• [INFORMATION]
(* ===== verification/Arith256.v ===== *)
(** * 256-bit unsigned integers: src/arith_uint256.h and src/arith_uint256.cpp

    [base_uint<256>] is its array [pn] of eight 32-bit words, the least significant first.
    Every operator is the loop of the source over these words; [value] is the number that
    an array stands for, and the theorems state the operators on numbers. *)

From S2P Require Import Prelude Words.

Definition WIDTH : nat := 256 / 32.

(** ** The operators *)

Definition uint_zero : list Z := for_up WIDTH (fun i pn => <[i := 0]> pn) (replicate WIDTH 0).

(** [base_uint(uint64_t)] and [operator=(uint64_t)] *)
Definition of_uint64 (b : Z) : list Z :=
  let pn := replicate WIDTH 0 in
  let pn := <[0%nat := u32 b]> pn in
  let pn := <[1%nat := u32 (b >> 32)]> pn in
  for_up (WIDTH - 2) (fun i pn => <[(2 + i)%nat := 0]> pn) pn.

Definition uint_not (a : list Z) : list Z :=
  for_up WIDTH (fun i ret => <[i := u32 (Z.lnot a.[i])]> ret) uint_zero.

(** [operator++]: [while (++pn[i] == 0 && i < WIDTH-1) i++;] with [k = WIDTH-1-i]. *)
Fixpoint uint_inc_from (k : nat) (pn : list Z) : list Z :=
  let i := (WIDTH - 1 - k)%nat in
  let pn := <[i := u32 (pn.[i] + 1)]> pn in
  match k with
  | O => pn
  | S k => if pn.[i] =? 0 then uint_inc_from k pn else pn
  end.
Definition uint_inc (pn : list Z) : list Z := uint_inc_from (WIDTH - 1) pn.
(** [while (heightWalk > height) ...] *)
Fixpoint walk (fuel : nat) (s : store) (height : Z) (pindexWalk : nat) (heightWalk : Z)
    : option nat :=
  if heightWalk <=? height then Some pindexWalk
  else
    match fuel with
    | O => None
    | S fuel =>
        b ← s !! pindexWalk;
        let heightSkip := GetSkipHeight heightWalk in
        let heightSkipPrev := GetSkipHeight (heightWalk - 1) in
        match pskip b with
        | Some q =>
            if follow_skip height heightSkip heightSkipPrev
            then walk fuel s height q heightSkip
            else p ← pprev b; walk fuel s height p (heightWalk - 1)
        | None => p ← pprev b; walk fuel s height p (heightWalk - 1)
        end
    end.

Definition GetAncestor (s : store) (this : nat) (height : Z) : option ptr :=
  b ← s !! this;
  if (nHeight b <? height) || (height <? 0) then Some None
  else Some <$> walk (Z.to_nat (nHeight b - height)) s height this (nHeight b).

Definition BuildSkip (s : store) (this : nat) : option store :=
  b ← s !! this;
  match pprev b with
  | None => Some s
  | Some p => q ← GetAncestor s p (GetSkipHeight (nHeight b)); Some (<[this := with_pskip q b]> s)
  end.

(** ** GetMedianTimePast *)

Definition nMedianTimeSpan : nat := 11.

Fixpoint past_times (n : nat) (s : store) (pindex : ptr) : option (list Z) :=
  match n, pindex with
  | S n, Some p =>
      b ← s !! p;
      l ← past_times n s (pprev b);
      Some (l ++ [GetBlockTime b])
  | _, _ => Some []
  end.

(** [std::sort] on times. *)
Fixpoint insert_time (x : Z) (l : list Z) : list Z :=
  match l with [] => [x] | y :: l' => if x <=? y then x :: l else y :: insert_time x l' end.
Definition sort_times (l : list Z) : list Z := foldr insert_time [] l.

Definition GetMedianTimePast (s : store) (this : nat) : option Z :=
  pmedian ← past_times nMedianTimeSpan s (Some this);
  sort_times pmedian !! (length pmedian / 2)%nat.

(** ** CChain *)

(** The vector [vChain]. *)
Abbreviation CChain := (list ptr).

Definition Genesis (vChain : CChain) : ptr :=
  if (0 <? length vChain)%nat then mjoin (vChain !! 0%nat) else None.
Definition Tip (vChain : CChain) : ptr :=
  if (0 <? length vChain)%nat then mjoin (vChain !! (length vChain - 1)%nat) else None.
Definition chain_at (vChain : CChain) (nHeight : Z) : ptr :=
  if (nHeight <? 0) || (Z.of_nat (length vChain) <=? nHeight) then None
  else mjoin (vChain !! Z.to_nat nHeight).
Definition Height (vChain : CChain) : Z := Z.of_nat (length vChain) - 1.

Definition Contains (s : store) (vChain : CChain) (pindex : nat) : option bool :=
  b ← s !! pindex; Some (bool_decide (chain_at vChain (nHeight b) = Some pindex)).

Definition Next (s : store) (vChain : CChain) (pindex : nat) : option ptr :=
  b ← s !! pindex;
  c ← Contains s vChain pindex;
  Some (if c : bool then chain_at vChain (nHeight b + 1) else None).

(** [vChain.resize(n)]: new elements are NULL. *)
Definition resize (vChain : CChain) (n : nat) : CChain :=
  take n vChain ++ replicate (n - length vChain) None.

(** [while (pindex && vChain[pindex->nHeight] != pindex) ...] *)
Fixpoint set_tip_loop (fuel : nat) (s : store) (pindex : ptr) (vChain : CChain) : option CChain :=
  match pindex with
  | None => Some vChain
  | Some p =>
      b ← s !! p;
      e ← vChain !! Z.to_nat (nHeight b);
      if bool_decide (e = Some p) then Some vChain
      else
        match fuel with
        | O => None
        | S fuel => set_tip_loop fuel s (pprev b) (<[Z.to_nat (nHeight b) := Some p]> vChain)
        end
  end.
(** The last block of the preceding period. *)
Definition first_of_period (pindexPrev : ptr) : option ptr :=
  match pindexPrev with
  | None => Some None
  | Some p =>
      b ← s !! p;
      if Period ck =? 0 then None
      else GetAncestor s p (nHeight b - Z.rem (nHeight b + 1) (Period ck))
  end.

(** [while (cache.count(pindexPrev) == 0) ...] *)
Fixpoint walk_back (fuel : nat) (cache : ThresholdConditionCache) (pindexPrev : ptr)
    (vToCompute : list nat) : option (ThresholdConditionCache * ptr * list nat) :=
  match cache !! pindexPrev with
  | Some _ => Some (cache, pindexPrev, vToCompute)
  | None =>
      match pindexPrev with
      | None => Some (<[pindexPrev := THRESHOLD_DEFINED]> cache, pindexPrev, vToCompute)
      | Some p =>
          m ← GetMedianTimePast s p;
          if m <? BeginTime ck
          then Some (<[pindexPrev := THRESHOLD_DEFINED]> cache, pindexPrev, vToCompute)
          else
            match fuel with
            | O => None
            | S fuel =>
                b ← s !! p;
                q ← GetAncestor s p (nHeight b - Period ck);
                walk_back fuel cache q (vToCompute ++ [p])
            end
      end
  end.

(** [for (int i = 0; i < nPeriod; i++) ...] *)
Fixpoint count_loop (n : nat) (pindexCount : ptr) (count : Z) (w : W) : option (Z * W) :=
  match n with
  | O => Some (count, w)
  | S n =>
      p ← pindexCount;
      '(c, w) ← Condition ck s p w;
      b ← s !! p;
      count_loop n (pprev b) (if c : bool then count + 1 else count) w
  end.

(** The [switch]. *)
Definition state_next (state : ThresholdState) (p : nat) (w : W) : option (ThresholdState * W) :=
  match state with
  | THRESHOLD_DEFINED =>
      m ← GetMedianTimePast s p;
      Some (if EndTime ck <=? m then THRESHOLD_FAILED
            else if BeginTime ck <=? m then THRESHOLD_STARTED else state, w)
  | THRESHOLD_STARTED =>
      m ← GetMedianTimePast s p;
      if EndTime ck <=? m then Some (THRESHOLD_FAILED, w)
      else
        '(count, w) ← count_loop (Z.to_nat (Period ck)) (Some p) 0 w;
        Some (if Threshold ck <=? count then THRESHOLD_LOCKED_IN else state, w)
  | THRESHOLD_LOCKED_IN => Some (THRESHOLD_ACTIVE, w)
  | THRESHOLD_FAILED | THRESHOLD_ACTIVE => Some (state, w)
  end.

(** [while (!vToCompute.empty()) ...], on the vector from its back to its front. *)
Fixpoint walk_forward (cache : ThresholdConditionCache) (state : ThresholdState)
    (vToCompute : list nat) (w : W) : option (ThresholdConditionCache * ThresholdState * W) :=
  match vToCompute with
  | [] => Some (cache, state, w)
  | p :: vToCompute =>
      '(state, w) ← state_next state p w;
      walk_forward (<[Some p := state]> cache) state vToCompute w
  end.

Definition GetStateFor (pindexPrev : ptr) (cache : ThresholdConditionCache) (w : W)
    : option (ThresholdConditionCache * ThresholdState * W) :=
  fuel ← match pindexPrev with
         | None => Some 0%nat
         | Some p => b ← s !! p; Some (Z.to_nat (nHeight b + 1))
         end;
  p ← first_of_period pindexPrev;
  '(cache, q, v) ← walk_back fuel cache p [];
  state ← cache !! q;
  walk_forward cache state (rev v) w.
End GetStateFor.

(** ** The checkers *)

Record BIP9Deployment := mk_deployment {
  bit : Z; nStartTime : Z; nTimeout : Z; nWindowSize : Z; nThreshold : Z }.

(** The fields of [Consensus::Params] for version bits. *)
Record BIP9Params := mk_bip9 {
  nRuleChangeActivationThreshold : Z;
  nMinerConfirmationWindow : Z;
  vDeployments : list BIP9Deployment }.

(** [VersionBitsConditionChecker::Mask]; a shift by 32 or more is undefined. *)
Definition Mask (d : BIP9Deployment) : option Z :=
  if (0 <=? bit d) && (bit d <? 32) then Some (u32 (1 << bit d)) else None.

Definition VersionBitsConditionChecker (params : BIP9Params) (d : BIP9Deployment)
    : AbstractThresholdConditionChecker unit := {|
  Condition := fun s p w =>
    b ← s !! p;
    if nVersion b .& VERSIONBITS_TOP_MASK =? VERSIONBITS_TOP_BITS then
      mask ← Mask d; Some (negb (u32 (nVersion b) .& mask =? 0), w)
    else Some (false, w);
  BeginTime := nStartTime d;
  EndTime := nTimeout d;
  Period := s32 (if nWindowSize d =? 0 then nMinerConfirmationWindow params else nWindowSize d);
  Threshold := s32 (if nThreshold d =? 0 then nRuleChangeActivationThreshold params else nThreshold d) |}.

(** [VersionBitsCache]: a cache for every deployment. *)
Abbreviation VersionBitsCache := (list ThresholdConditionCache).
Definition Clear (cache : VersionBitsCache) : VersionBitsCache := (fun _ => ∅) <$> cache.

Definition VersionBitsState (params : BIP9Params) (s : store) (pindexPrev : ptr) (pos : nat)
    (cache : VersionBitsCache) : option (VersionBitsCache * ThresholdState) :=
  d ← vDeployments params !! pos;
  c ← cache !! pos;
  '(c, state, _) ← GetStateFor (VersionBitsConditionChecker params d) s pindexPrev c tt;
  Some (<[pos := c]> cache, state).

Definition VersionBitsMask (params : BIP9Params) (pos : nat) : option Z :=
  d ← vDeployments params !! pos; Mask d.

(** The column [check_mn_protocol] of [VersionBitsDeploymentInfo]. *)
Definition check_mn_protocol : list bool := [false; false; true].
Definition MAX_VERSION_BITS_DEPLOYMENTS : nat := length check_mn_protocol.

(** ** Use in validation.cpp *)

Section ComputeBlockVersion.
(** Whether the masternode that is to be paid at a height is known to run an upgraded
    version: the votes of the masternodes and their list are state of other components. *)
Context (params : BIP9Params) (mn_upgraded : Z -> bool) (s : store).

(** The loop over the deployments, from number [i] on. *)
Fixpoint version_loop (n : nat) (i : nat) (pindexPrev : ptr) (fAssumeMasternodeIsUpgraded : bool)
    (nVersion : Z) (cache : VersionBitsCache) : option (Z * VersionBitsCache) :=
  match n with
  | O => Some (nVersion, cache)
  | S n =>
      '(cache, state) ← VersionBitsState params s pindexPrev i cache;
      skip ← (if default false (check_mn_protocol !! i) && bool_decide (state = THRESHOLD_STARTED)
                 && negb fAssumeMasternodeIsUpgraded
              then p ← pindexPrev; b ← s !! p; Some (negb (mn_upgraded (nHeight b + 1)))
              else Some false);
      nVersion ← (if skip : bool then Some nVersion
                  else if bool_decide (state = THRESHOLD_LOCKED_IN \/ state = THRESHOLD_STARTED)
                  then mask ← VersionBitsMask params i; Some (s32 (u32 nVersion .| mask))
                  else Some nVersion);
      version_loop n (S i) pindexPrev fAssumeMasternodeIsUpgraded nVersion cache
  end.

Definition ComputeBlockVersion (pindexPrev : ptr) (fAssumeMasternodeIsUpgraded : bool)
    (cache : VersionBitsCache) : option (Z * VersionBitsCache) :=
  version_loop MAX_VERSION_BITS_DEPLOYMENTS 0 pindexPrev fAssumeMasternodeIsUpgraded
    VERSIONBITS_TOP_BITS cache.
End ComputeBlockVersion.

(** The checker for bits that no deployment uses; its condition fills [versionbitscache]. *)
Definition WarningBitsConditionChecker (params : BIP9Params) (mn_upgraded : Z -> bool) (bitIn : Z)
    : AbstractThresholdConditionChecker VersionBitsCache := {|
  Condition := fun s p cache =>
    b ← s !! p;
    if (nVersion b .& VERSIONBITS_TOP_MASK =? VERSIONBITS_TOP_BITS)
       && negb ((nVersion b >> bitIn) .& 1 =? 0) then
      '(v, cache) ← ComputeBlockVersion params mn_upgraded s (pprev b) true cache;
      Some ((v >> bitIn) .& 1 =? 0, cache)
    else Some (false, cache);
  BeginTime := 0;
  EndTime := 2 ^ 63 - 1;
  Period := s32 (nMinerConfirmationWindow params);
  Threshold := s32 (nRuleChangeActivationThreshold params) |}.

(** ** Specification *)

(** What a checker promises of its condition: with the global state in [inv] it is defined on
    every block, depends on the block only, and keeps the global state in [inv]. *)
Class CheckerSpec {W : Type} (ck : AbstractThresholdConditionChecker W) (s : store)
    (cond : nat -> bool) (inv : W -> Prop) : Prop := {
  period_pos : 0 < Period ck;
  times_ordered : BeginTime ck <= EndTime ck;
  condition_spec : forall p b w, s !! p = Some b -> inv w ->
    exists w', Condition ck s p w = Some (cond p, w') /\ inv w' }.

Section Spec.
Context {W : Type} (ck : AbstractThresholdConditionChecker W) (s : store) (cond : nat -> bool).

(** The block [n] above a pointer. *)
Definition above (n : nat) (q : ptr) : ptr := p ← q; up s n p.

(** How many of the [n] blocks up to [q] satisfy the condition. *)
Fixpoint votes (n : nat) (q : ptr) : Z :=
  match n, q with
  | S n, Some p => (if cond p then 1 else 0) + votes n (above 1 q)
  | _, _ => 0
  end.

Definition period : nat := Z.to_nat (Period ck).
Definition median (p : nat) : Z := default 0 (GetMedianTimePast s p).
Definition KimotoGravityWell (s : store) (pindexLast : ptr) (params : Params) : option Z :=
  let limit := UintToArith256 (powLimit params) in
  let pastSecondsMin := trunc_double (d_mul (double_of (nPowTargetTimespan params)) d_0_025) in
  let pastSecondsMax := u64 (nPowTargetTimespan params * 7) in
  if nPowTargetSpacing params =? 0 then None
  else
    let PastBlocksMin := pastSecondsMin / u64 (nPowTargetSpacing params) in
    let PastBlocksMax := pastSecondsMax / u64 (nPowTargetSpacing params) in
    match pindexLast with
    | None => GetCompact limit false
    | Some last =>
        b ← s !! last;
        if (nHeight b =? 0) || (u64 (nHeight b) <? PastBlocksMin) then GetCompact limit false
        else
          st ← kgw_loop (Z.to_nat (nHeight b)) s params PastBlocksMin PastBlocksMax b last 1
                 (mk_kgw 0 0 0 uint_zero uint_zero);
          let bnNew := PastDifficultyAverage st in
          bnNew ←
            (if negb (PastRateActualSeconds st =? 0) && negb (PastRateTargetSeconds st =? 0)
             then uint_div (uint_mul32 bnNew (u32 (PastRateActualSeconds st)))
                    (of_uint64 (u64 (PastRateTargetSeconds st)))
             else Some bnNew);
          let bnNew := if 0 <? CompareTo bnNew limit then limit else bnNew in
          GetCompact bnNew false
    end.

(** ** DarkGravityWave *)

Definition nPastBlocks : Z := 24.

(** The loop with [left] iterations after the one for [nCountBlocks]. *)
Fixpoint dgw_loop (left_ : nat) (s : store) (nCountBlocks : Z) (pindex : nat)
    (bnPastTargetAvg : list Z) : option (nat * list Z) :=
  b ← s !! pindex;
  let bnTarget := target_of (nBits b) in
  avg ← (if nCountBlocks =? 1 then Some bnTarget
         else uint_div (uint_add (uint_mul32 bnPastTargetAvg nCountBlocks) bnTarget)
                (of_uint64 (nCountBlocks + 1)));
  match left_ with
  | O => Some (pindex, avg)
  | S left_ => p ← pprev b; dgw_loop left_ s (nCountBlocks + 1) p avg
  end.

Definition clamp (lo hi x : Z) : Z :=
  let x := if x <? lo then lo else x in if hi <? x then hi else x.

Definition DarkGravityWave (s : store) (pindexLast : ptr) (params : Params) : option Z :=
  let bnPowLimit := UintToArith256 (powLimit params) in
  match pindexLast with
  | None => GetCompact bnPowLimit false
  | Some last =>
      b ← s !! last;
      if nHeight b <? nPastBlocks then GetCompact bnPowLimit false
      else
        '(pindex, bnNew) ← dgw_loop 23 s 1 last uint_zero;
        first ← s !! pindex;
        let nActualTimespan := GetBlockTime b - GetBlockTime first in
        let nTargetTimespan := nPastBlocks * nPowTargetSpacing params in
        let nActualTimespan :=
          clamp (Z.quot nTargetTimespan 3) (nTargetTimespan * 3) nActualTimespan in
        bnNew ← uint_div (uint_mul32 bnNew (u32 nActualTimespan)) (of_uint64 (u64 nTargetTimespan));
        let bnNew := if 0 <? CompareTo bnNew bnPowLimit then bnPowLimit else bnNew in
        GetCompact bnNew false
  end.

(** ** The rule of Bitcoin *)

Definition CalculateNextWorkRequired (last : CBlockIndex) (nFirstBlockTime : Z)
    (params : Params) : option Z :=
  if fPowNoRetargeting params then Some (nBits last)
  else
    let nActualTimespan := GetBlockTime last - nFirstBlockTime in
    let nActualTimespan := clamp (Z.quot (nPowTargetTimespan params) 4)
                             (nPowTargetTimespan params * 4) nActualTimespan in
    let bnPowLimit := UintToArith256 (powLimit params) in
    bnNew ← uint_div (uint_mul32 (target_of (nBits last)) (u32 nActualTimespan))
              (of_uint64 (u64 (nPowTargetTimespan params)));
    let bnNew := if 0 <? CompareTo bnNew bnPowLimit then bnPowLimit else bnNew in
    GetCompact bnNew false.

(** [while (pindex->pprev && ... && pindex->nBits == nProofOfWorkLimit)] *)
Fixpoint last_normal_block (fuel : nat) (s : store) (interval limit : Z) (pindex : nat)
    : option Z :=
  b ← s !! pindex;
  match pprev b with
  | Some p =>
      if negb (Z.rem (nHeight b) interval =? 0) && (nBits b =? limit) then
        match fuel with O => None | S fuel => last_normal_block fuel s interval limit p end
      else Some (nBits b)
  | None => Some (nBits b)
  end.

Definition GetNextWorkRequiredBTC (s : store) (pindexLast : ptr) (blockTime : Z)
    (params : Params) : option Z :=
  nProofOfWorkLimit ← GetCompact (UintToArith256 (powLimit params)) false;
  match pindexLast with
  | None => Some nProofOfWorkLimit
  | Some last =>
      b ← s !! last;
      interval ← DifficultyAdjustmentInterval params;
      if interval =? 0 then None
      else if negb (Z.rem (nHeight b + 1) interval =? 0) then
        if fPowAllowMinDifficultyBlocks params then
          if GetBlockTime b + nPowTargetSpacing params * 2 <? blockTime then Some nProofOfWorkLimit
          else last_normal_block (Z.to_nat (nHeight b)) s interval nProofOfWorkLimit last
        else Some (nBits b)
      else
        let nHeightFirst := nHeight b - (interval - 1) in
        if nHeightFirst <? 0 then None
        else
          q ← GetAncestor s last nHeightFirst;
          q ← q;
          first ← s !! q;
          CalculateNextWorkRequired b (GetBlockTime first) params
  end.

• [WORK INSTRUCTIONS] Give the number of lines in the data that contain the string "above" and nothing more.

• [ANSWER AREA] 3